All of these tests—frame loss, throughput, and latency—can be performed on any of the existing WLAN technologies (802.11a, 802.11b, or 802.11g). Be sure to consider the differences in the type of modulation that was used for the data. Also, take into account the frequency at which the test was conducted.

GETTING THE RESULTS To generate representative results, the tests were conducted using an 802.11a AP. This access point was configured for a 54-Mbps signaling link. The frame-loss plot shows three sets of curves (FIG. 2). The frame-loss tests were conducted at three different frame rates (1518-, 512-, and 64-B frames) for the three environmental scenarios: baseline (no fading), a 25-ns delay-spread fade model, and a 50-ns delay-spread fade model. On the X axis, the plot shows that the tests were conducted for varying traffic load rates on the 54-Mbps link. They ranged from 1 to 34 Mbps in 3-Mbps steps.

The tests were configured for a particular fade model. They used traffic at a specified load for a selected frame size. While configured in the baseline fade model, for example, three different frame sizes (1518, 512, and 64) were run in series. They ran at data rates ranging from 1 to 34 Mbps. Once that entire run was completed, the fade model was changed. The test was run again with the 25-ns fade model and then again with the 50-ns fade model.

The recorded results produced some expected trends. As the traffic load rate increases, for example, the frame loss also increases. This rule holds true for all of the scenarios that apply frame delay or delay spread. Similarly, as the RMS delay spread increases, so does the frame loss that is experienced for each frame size. When the loss rises for a particular frame size—given a fixed load rate—this relationship is shown.

Figure 3 shows the throughput-results plot. Basically, throughput is defined as the value at which there is 0% frame loss over a link. The test is therefore run in a binary search mode. Its goal is to once again determine the maximum throughput for the three varying frame sizes over the same three fade models. Here, the load on the link is increased until a non-0% frame loss is obtained. To determine the actual throughput value, the algorithm enters a binary search mode.

As expected, the plot shows that the throughput decreases as the RMS delay spread increases for all frame sizes. Interestingly, these results track with the frame-loss plots. At the point where the frame-loss error becomes non-zero, the throughput numbers are fairly close to the frame-loss curves.

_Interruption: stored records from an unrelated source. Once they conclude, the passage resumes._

Definition fcntl_getlk (cur : task) (filp : option file) (l : option flock) (to_user : bool) (w : locks)
    : outcome (Z * option flock) :=
  match l with
  | None => Ok (- EFAULT, None)
  | Some l =>
      if negb (l_type l =? F_RDLCK) && negb (l_type l =? F_WRLCK) then Ok (- EINVAL, None) else
      match filp with
      | None => Ok (- EBADF, None)
      | Some filp =>
          match flock_to_posix_lock cur filp l with
          | None => Ok (- EINVAL, None)
          | Some C =>
              r ← getlk_conflict filp C w;
              match r with
              | inl error => Ok (error, None)
              | inr None =>
                  Ok (to_result to_user (Flock F_UNLCK (l_whence l) (l_start l) (l_len l) (l_pid l)))
              | inr (Some f) =>
                  if OFFT_OFFSET_MAX <? fl_start f then Ok (- EOVERFLOW, None)
                  else if negb (fl_end f =? OFFSET_MAX) && (OFFT_OFFSET_MAX <? fl_end f)
                  then Ok (- EOVERFLOW, None)
                  else Ok (to_result to_user (report f))
              end
          end
      end
  end.

Definition fcntl_getlk64 (cur : task) (filp : option file) (l : option flock) (to_user : bool) (w : locks)
    : outcome (Z * option flock) :=
  match l with
  | None => Ok (- EFAULT, None)
  | Some l =>
      if negb (l_type l =? F_RDLCK) && negb (l_type l =? F_WRLCK) then Ok (- EINVAL, None) else
      match filp with
      | None => Ok (- EBADF, None)
      | Some filp =>
          match flock64_to_posix_lock cur filp l with
          | None => Ok (- EINVAL, None)
          | Some C =>
              r ← getlk_conflict filp C w;
              match r with
              | inl error => Ok (error, None)
              | inr None =>
                  Ok (to_result to_user (Flock F_UNLCK (l_whence l) (l_start l) (l_len l) (l_pid l)))
              | inr (Some f) => Ok (to_result to_user (report f))
              end
          end
      end
  end.

(** ** Closing a file *)

(** Delete the locks of the list that satisfy a test.  The callback of
    [locks_unlock_delete] concerns file systems with a lock operation. *)
Fixpoint delete_where (P : file_lock → bool) (pre rest : list Z) (w : locks) : outcome locks :=
  match rest with
  | [] => Ok (set_flock pre w)
  | a :: rest =>
      f ← get a w;
      if P f then delete_where P pre rest (locks_delete_lock a w)
      else delete_where P (pre ++ [a]) rest w
  end.

Definition locks_remove_posix (owner : Z) (w : locks) : outcome locks :=
  match i_flock w with
  | [] => Ok w
  | l => delete_where (λ f, has_flag f FL_POSIX && (fl_owner f =? owner)) [] l w
  end.

Definition locks_remove_flock (filp : Z) (w : locks) : outcome locks :=
  match i_flock w with
  | [] => Ok w
  | l => delete_where (λ f, has_flag f (Z.lor FL_FLOCK FL_LEASE) && (fl_file f =? filp)) [] l w
  end.

(** ** [flock] *)

Definition flock_translate_cmd (cmd : Z) : Z :=
  if c_true (Z.land cmd LOCK_MAND) then Z.land cmd (Z.lor LOCK_MAND LOCK_RW) else
  let cmd := Z.land cmd (Z.lnot LOCK_NB) in
  if cmd =? LOCK_SH then F_RDLCK else if cmd =? LOCK_EX then F_WRLCK
  else if cmd =? LOCK_UN then F_UNLCK else - EINVAL.

Definition flock_make_lock (cur : task) (filp type : Z) : file_lock :=
  FileLock 0 (t_pid cur) filp FL_FLOCK (u8 type) 0 OFFSET_MAX.

(** A call returns, sleeps until the lock it conflicts with goes, or yields to
    the processes that wait for the lock [a] it has taken off the list. *)
Inductive flock_result :=
| FReturns (error : Z) (w : locks)
| FSleeps (w : locks)
| FYields (a : Z) (w : locks).

(** [search:], the lock of the same file among the leading FLOCK locks: what
    comes before it, the lock and what follows. *)
Fixpoint flock_search (filp : Z) (pre rest : list Z) (w : locks)
    : outcome (option (list Z * Z * file_lock * list Z)) :=
  match rest with
  | [] => Ok None
  | a :: rest =>
      f ← get a w;
      if negb (has_flag f FL_FLOCK) then Ok None
      else if filp =? fl_file f then Ok (Some (pre, a, f, rest))
      else flock_search filp (pre ++ [a]) rest w
  end.

(** [repeat:], the first leading FLOCK lock that conflicts. *)
Fixpoint flock_conflict (new : file_lock) (l : list Z) (w : locks) : outcome (option Z) :=
  match l with
  | [] => Ok None
  | a :: l =>
      f ← get a w;
      if negb (has_flag f FL_FLOCK) then Ok None
      else if flock_locks_conflict new f then Ok (Some a) else flock_conflict new l w
  end.

(** From [repeat:] on; [new_fl] is the new lock's structure. *)
Definition flock_repeat (new_fl : Z) (wait : bool) (w : locks) : outcome flock_result :=
  N ← get new_fl w;
  c ← flock_conflict N (i_flock w) w;
  match c with
  | Some a =>
      if negb wait then Ok (FReturns (- EAGAIN) (locks_free_lock new_fl w))
      else Ok (FSleeps (locks_insert_block a new_fl w))
  | None => Ok (FReturns 0 (set_flock (new_fl :: i_flock w) w))
  end.

(** The first process waiting for [a] is notified; with none left [a] is freed. *)
Definition flock_wait_empty (a : Z) (w : locks) : option locks :=
  match reverse (filter (λ p, p.2 = a) (blocked w)) with
  | [] => None
  | (waiter, _) :: _ => Some (Locks (fl_store w) (i_flock w) (blocked w) (woken w ++ [waiter]))
  end.

(** From [search:] on, for a request of type [type]; the lock it changes may be
    waited for, then the call yields and goes on with [flock_resume]. *)
Fixpoint flock_pass (fuel : nat) (filp type new_fl : Z) (wait : bool) (w : locks)
    : outcome flock_result :=
  match fuel with
  | O => Trap Fuel
  | S fuel =>
      found ← flock_search filp [] (i_flock w) w;
      match found with
      | Some (pre, a, f, rest) =>
          if type =? fl_type f then
            Ok (FReturns 0 (if type =? F_UNLCK then w else locks_free_lock new_fl w))
          else
            let w := set_flock (pre ++ rest) w in
            if type =? F_UNLCK then Ok (FReturns 0 (locks_delete_lock a w))
            else
              match flock_wait_empty a w with
              | Some w => Ok (FYields a w)
              | None => flock_pass fuel filp type new_fl wait (locks_free_lock a w)
              end
      | None =>
          if type =? F_UNLCK then Ok (FReturns 0 w) else flock_repeat new_fl wait w
      end
  end.

(** [flock_lock_file] ([new_fl]: the allocated structure). *)
Definition flock_lock_file (fuel : nat) (cur : task) (filp type : Z) (new_fl : option Z) (wait : bool)
    (w : locks) : outcome flock_result :=
  if type =? F_UNLCK then flock_pass fuel filp type 0 wait w else
  match new_fl with
  | None => Ok (FReturns (- ENOLCK) w)
  | Some n =>
      flock_pass fuel filp type n wait
        (set_store (<[n := flock_make_lock cur filp type]> (fl_store w)) w)
  end.

(** After the yield in [locks_wake_up_blocks (.., 1)]. *)
Definition flock_resume (fuel : nat) (a filp type new_fl : Z) (wait : bool) (w : locks)
    : outcome flock_result :=
  match flock_wait_empty a w with
  | Some w => Ok (FYields a w)
  | None => flock_pass fuel filp type new_fl wait (locks_free_lock a w)
  end.

(** After the sleep in [locks_block_on]. *)
Definition flock_wake (result new_fl : Z) (w : locks) : outcome flock_result :=
  let w := locks_delete_block new_fl w in
  if c_true result then Ok (FReturns result (locks_free_lock new_fl w))
  else flock_repeat new_fl true w.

By doing performance testing on 802.11 devices, useful insight is gained into the breakpoint for WLAN APs and other such devices. Wireless networks can already be found in a large number of homes and businesses. Yet many of the devices employed by these networks have never been subjected to anything more than rudimentary go/no-go testing. As more businesses migrate both users and systems to a WLAN, performance metrics will become critical. The need for solid, proven testing methods will then become paramount.